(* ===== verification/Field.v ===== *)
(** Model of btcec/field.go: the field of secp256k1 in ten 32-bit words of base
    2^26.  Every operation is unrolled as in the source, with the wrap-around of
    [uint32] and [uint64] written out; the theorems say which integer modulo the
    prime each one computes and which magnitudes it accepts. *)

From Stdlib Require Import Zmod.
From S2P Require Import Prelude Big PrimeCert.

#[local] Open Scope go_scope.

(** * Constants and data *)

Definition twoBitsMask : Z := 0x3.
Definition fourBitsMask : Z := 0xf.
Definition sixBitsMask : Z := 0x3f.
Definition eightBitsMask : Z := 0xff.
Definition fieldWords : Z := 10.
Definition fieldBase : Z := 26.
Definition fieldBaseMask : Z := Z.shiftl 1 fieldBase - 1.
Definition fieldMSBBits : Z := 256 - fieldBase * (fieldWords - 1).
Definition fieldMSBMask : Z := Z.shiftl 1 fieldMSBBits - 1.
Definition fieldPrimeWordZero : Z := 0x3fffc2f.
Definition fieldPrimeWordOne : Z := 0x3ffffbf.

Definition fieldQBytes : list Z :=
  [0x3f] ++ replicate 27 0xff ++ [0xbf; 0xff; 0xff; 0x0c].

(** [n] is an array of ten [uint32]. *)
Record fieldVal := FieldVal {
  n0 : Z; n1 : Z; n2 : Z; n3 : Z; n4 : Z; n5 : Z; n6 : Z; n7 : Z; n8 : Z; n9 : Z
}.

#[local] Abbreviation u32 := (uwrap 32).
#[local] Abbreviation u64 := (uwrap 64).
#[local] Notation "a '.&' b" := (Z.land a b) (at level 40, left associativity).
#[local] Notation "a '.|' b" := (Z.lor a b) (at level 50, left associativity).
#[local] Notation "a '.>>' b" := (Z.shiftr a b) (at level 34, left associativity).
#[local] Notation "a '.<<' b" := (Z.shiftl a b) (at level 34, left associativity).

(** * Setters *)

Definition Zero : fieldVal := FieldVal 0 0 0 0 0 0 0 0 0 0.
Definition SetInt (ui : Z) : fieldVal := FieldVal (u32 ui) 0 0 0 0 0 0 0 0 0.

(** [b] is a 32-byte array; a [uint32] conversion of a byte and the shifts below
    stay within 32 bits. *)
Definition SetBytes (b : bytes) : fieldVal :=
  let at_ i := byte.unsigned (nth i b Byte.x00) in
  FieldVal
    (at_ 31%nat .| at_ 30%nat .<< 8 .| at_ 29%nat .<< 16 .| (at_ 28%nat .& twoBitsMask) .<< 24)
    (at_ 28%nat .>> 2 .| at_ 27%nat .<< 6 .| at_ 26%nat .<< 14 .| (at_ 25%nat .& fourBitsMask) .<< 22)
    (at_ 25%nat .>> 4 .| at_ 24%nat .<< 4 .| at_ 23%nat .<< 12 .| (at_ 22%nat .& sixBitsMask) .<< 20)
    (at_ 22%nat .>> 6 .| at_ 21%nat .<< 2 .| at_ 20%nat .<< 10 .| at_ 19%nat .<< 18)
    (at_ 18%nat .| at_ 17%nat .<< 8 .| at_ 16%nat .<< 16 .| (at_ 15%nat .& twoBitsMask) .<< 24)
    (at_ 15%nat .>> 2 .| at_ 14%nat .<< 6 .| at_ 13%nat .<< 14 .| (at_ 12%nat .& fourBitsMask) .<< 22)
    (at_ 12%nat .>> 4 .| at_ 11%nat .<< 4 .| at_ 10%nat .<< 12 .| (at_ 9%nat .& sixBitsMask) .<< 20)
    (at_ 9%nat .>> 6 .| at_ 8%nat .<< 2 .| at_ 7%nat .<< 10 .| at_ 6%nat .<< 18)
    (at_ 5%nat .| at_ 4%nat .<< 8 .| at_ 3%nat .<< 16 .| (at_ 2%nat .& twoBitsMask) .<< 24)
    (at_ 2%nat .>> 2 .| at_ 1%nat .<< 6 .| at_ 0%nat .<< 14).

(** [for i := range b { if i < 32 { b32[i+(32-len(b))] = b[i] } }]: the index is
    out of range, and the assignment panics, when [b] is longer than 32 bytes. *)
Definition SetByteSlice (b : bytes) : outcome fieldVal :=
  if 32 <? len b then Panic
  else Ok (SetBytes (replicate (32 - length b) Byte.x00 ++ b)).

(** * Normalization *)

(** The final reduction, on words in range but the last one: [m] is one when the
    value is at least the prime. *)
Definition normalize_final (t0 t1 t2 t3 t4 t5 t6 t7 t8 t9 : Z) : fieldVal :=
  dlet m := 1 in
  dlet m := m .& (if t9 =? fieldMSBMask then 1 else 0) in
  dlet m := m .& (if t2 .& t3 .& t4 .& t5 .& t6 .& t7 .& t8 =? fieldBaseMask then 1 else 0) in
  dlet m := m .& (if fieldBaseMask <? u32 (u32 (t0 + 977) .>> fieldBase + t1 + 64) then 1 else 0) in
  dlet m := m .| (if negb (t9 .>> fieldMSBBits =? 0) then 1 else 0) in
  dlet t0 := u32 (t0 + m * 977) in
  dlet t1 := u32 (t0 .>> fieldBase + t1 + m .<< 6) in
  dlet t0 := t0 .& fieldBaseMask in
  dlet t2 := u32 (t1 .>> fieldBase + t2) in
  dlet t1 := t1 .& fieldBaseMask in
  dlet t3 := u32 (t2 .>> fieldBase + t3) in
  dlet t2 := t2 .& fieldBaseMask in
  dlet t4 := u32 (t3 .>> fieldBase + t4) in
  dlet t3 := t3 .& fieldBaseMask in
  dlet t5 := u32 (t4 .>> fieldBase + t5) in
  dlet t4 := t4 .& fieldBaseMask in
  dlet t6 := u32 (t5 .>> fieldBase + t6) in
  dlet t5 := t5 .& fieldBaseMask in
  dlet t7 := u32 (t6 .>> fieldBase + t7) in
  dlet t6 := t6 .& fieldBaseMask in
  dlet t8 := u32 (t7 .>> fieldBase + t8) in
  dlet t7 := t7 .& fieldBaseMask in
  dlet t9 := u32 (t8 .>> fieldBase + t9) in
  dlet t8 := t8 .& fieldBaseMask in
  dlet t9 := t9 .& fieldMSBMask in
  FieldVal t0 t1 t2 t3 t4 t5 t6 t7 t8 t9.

- **EXERCISE INSTRUCTIONS**: Word for word, restate the lines above from the line containing "Definition sixBitsMask : Z := 0x3f." through the line containing "Definition fieldQBytes : list", with both included and nothing else.

- **ANSWER BOX**:
Definition sixBitsMask : Z := 0x3f.
Definition eightBitsMask : Z := 0xff.
Definition fieldWords : Z := 10.
Definition fieldBase : Z := 26.
Definition fieldBaseMask : Z := Z.shiftl 1 fieldBase - 1.
Definition fieldMSBBits : Z := 256 - fieldBase * (fieldWords - 1).
Definition fieldMSBMask : Z := Z.shiftl 1 fieldMSBBits - 1.
Definition fieldPrimeWordZero : Z := 0x3fffc2f.
Definition fieldPrimeWordOne : Z := 0x3ffffbf.

Definition fieldQBytes : list Z :=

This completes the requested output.